Frage: Wenn es Morgen ein Friedensabkommen gäbe: Was müsste passieren, um die Gesellschaften von all dem Hass und dem Gift des Krieges zu reinigen?
Pizzaballa: Es braucht zunächst einmal neue Gesichter. Mit denselben Personen, die an dem gegenwärtigen Geschehen beteiligt sind, kann es keine neuen Perspektiven geben, kann keine neue Seite aufschlagen werden. Wir müssen das Vertrauen wieder aufbauen, und das geht nicht ohne neue Gesichter. Wir brauchen eine neue politische und religiöse Führung, die in der Lage ist, eine neue Sprache zu sprechen. Die Gewalt, die wir derzeit sehen, ist nur die letzte Folge. Es beginnt mit der Sprache, die wir in Politik, in Gotteshäusern und Schulen hören. Zudem müssen die Wunden heilen. Das alles ist keine einfache Aufgabe, sondern ein langer Prozess, der erst beginnen kann, wenn der Krieg endet.

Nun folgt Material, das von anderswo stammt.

(** The numeral of [n] with a point before its last [f] digits reads as
    [n / 10^f]. *)
Lemma decimal_literal_fixed n f :
  exists m, decimal_literal (fixed_numeral n f) = Some m
            /\ m == inject_Z (Z.of_N n) / inject_Z (10 ^ Z.of_nat f).
Proof.
  unfold decimal_literal, fixed_numeral.
  set (p := (10 ^ N.of_nat f)%N).
  assert (Hp : p <> 0%N) by (apply N.pow_nonzero; discriminate).
  assert (Hpz : ~ inject_Z (Z.of_N p) == 0).
  { unfold Qeq, inject_Z; simpl. lia. }
  pose proof (digits_nonempty (n / p)) as Hne.
  destruct f as [|f'].
  - rewrite span_digits_app by (auto using all_digits_digits).
    replace (falsy_string (digits (n / p))) with false
      by (destruct (digits (n / p)); [contradiction | reflexivity]).
    cbn [andb String.length exponent_of]. eexists; split; [reflexivity|].
    rewrite digits_value. subst p. simpl N.of_nat. rewrite N.pow_0_r, N.div_1_r.
    simpl. field.
  - rewrite span_digits_app by (auto using all_digits_digits).
    cbn [append].
    rewrite <- (append_nil_r (fixed_digits (S f') (n mod p))).
    rewrite span_digits_app by (auto using all_digits_fixed).
    replace (falsy_string (digits (n / p))) with false
      by (destruct (digits (n / p)); [contradiction | reflexivity]).
    cbn [andb exponent_of]. eexists; split; [reflexivity|].
    rewrite digits_value, value_fixed_digits, length_fixed_digits.
    fold p. rewrite N.mul_0_l, N.add_0_l, N.Div0.mod_mod.
    rewrite <- pow10_Z_of_N. fold p.
    rewrite (N.div_mod n p Hp) at 3.
    rewrite N2Z.inj_add, N2Z.inj_mul, !inject_Z_plus, !inject_Z_mult.
    simpl Qpower. field. exact Hpz.
Qed.

(** [parseFloat(x.toFixed(f))] is [x] rounded to [f] decimals. *)
Lemma parseFloat_toFixed x f : parseFloat (toFixed x f) = round_to x f.
Proof.
  destruct x as [| | |q]; try reflexivity.
  rewrite toFixed_Fin. unfold round_to.
  destruct (decimal_literal_fixed (scaled_round q f) f) as (m & Hm & Em).
  destruct (fixed_numeral_head (scaled_round q f) f) as (c & rest & E & Hc).
  unfold parseFloat.
  destruct (Qlt_bool q 0).
  - change ("-" ++ fixed_numeral (scaled_round q f) f)
      with (String "-" (fixed_numeral (scaled_round q f) f)).
    cbn [trim_start]. change (is_space "-") with false. cbv iota.
    cbn [split_sign].
    rewrite E, prefix_Infinity_digit by exact Hc. rewrite <- E, Hm.
    f_equal. apply Qred_complete. rewrite Em. reflexivity.
  - cbn [append]. rewrite E. cbn [trim_start].
    rewrite digit_not_space by exact Hc.
    rewrite split_sign_digit, prefix_Infinity_digit by exact Hc.
    rewrite <- E, Hm. f_equal. apply Qred_complete. exact Em.
Qed.

(** [round_to] does round: its result is a multiple of [10^-f] within half
    a unit of the last place of its argument. *)
Lemma round_to_nearest q f r :
  round_to (Fin q) f = Fin r ->
  (exists k : Z, r == inject_Z k / inject_Z (10 ^ Z.of_nat f))
  /\ Qabs (r - q) <= (1 # 2) / inject_Z (10 ^ Z.of_nat f).
Proof.
  unfold round_to. intros H. injection H as <-.
  set (p := inject_Z (10 ^ Z.of_nat f)).
  assert (Hp : 0 < p).
  { subst p. change 0 with (inject_Z 0). rewrite <- Zlt_Qlt.
    apply Z.pow_pos_nonneg; lia. }
  set (n := inject_Z (Z.of_N (scaled_round q f))).
  assert (Hn : n <= Qabs q * p + (1 # 2) /\ Qabs q * p + (1 # 2) < n + 1).
  { subst n. unfold scaled_round. fold p.
    assert (H0 : (0 <= Qfloor (Qabs q * p + (1 # 2)))%Z).
    { change 0%Z with (Qfloor 0). apply Qfloor_resp_le.
      pose proof (Qabs_nonneg q). nra. }
    rewrite Z2N.id by exact H0. split; [apply Qfloor_le|].
    pose proof (Qlt_floor (Qabs q * p + (1 # 2))) as L.
    rewrite inject_Z_plus in L. exact L. }
  assert (Up : (1 # 2) / p * p == 1 # 2) by (field; lra).
  assert (Lo : - ((1 # 2) / p) * p == - (1 # 2)) by (field; lra).
  destruct (Qlt_bool q 0) eqn:Es.
  - split.
    + exists (- Z.of_N (scaled_round q f))%Z. rewrite Qred_correct.
      rewrite inject_Z_opp. fold n. field. lra.
    + apply Qlt_bool_iff in Es.
      assert (Ea : Qabs q == - q) by (apply Qabs_neg; lra).
      rewrite Qred_correct. apply Qabs_Qle_condition.
      assert (Hd : - (n / p) - q == (- q * p - n) / p) by (field; lra).
      rewrite Hd, Ea in *. split.
      * apply Qle_shift_div_l; [exact Hp|]. rewrite Lo. lra.
      * apply Qle_shift_div_r; [exact Hp|]. rewrite Up. lra.
  - split.
    + exists (Z.of_N (scaled_round q f)). rewrite Qred_correct. reflexivity.
    + apply not_true_iff_false in Es. rewrite Qlt_bool_iff in Es.
      assert (Ea : Qabs q == q) by (apply Qabs_pos; lra).
      rewrite Qred_correct. apply Qabs_Qle_condition.
      assert (Hd : n / p - q == (n - q * p) / p) by (field; lra).
      rewrite Hd, Ea in *. split.
      * apply Qle_shift_div_l; [exact Hp|]. rewrite Lo. lra.
      * apply Qle_shift_div_r; [exact Hp|]. rewrite Up. lra.
Qed.

Lemma Z_of_string_digit c rest :
  is_digit c = true ->
  Z_of_string (String c rest) = Z.of_N (value_of_digits (String c rest) 0).
Proof. destruct c as [[] [] [] [] [] [] [] []]; try discriminate; reflexivity. Qed.

Lemma Z_of_string_of_Z z : Z_of_string (string_of_Z z) = z.
Proof.
  unfold string_of_Z. destruct (Z.ltb_spec z 0) as [Hneg|Hpos].
  - change ("-" ++ digits (Z.abs_N z)) with (String "-" (digits (Z.abs_N z))).
    cbn [Z_of_string]. rewrite digits_value. lia.
  - cbn [append].
    destruct (digits_head (Z.abs_N z)) as (c & rest & E & Hc).
    rewrite E, Z_of_string_digit by exact Hc. rewrite <- E, digits_value. lia.
Qed.

(** Two integers with the same numeral are the same integer. *)
Lemma string_of_Z_inj a b : string_of_Z a = string_of_Z b -> a = b.
Proof.
  intros H. rewrite <- (Z_of_string_of_Z a), <- (Z_of_string_of_Z b), H.
  reflexivity.
Qed.

End RoundTrip.

(* ================================================================== *)
(** ** The pathfinder *)
(* ================================================================== *)

(** *** The main loop ends within its bound *)

Section MainLoop.

Context {A : Type} (cmp : A -> A -> number).

Lemma before_length x l : List.length (before cmp x l) = S (List.length l).
Proof.
  induction l as [|y l IH]; [reflexivity|].
  cbn [before]. destruct (positive_number (cmp x y)); [|reflexivity].
  cbn [List.length]. rewrite IH. reflexivity.
Qed.

Lemma sort_length l : List.length (sort cmp l) = List.length l.
Proof.
  induction l as [|x l IH]; [reflexivity|].
  cbn [sort fold_right]. fold (sort cmp l). rewrite before_length, IH.
  reflexivity.
Qed.

Lemma before_In x l z : In z (before cmp x l) <-> z = x \/ In z l.
Proof.
  induction l as [|y l IH]; cbn [before].
  - cbn. intuition congruence.
  - destruct (positive_number (cmp x y)); cbn [In]; [rewrite IH|];
      intuition congruence.
Qed.

(** Sorting only reorders. *)
Lemma sort_In l z : In z (sort cmp l) <-> In z l.
Proof.
  induction l as [|x l IH]; [reflexivity|].
  cbn [sort fold_right]. fold (sort cmp l). rewrite before_In, IH.
  cbn [In]. intuition congruence.
Qed.

End MainLoop.

Lemma relax_queue metric u st c : queue (relax metric u st c) = queue st.
Proof.
  unfold relax. destruct (has _ _); [reflexivity|].
  destruct (ltb _ _); reflexivity.
Qed.

Lemma relax_all_queue metric u cs st :
  queue (fold_left (relax metric u) cs st) = queue st.
Proof.
  revert st. induction cs as [|c cs IH]; intros st; [reflexivity|].
  cbn [fold_left]. rewrite IH. apply relax_queue.
Qed.

(** Each turn shifts one node off the queue: a bound of the queue's
    length is never exhausted. *)
Lemma main_loop_finishes metric endNodeId fuel st :
  (List.length (queue st) <= fuel)%nat ->
  main_loop metric endNodeId fuel st <> Unfinished.
Proof.
  revert st. induction fuel as [|fuel IH]; intros st Hlen.
  - destruct (queue st) as [|k q] eqn:E; [|simpl in Hlen; lia].
    cbn [main_loop]. rewrite E. discriminate.
  - cbn [main_loop].
    pose proof (sort_length
                  (fun a b => sub (distance_of (distances st) a)
                                  (distance_of (distances st) b))
                  (queue st)) as Hs.
    destruct (sort _ (queue st)) as [|u rest]; [discriminate|].
    cbn [distances].
    destruct (falsy_string u || eqb (distance_of (distances st) u) Infinity);
      [discriminate|].
    destruct (String.eqb u endNodeId); [discriminate|].
    destruct (get GRAPH_NODES u) as [node|]; cbn [deref cbind];
      [|discriminate].
    apply IH. cbn [queue]. rewrite relax_all_queue. cbn [queue].
    simpl in Hs. lia.
Qed.

(** *** Reference distances bound every walk *)

Section Reference.

Variable metric : Metric.
Variable d : Rec number.
Hypothesis d_settled : settled_table metric d = true.

Lemma settled_edge u c :
  In (u, c) all_edges ->
  distance_like (distance_of d u) = true
  /\ distance_like (distance_of d (Connection.targetId c)) = true
  /\ leb (num 0) (weight_of metric c) = true
  /\ leb (distance_of d (Connection.targetId c))
         (add (distance_of d u) (weight_of metric c)) = true.
Proof.
  intros Hin. unfold settled_table in d_settled.
  rewrite forallb_forall in d_settled. specialize (d_settled _ Hin).
  cbv beta iota in d_settled.
  repeat (apply andb_prop in d_settled; destruct d_settled as [d_settled ?]).
  auto.
Qed.

Lemma walk_weight_distance_like u v es :
  Walk u v es -> distance_like (walk_weight metric es) = true.
Proof.
  induction 1 as [u|u v c rest Hin _ IH]; [reflexivity|].
  cbn [walk_weight fold_right snd]. apply distance_like_add; [|exact IH].
  apply distance_like_nonneg. apply (settled_edge _ _ Hin).
Qed.

(** By induction on the walk: a table no edge can shorten stays below the
    entry of the walk's first node plus the walk's weight. *)
Lemma settled_walk u v es :
  Walk u v es ->
  distance_like (distance_of d u) = true ->
  leb (distance_of d v) (add (distance_of d u) (walk_weight metric es)) = true.
Proof.
  induction 1 as [u|u v c rest Hin Hw IH]; intros Hu.
  - cbn [walk_weight fold_right].
    destruct (distance_of d u) as [| | |x]; try discriminate; try reflexivity.
    cbn [add num]. rewrite leb_Fin, Qred_correct, Qplus_0_r. apply Qle_refl.
  - destruct (settled_edge _ _ Hin) as (_ & Ht & Hw0 & Hle).
    specialize (IH Ht).
    pose proof (walk_weight_distance_like _ _ _ Hw) as HW.
    pose proof (distance_like_nonneg _ Hw0) as Hwd.
    eapply leb_trans; [exact IH|].
    change (walk_weight metric ((u, c) :: rest))
      with (add (weight_of metric c) (walk_weight metric rest)).
    rewrite <- add_assoc by assumption.
    apply add_mono_l; auto using distance_like_add.
Qed.

End Reference.

(** Every edge weight of the graph is non-negative, in each metric. *)
Lemma weights_nonnegative metric u c :
  In (u, c) all_edges -> leb (num 0) (weight_of metric c) = true.
Proof.
  intros Hin.
  assert (H : forallb (fun e : string * Connection.t =>
                         leb (num 0) (weight_of metric (snd e)))
                      all_edges = true)
    by (destruct metric; vm_compute; reflexivity).
  rewrite forallb_forall in H. exact (H _ Hin).
Qed.

Ltac each_node H :=
  cbv [node_ids Object_keys GRAPH_NODES map fst] in H;
  repeat (destruct H as [<-|H]; [|]); [.. | destruct H].

Lemma bellman_ford_settled metric s :
  In s node_ids ->
  settled_table metric (bellman_ford metric s) = true
  /\ distance_of (bellman_ford metric s) s = num 0.
Proof.
  intros Hin.
  each_node Hin; destruct metric; vm_compute; split; reflexivity.
Qed.

(** No walk from [s] to [e] weighs less than the reference distance. *)
Lemma reference_lower_bound metric s e es :
  In s node_ids -> Walk s e es ->
  leb (reference_distance metric s e) (walk_weight metric es) = true.
Proof.
  intros Hin Hw. destruct (bellman_ford_settled metric s Hin) as [Hset H0].
  pose proof (settled_walk metric _ Hset s e es Hw) as H.
  rewrite H0 in H. specialize (H eq_refl).
  eapply leb_trans; [exact H|].
  apply add_zero_le. eapply walk_weight_distance_like; eassumption.
Qed.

Frage: Wie könnte eine neue Perspektive aussehen?
Pizzaballa: Es ist zu früh, das zu sagen – ebenso, wer diese neuen Gesichter sein könnten. Zunächst brauchen wir ein Ende des Krieges, um durchatmen zu können und Raum zum Nachdenken zu haben. Klar ist: Dieser Krieg ist ein Wendepunkt. Es ist eine Frage der Zeit, bis wir neue Gesichter in den Führungsrollen sehen – wobei das nicht automatisch heißt, dass es bessere Gesichter sind.
Frage: Die Welt blickt auf den sich intensivierenden Krieg im Libvanon. Was hören Sie von den Christen dort?
Pizzaballa: Die Lage ist chaotisch. Es herrschen Angst und Wut, die Menschen sind verloren. Viele, auch Christen, fliehen aus dem Süden. Auch viele christliche Einrichtungen nehmen die Vertriebenen auf, was eine gute Sache ist.
Frage: Plant das Patriarchat, den libanesischen Gemeinden zu helfen?
Pizzaballa: Bis jetzt gibt es keinen Aufruf, und es gibt vermutlich auch wenig, das wir tun können. Wir sind auf der falschen Seite der Front.
Frage: Aus Gaza hört man zuletzt weniger. Wie geht es Ihrer Gemeinde dort?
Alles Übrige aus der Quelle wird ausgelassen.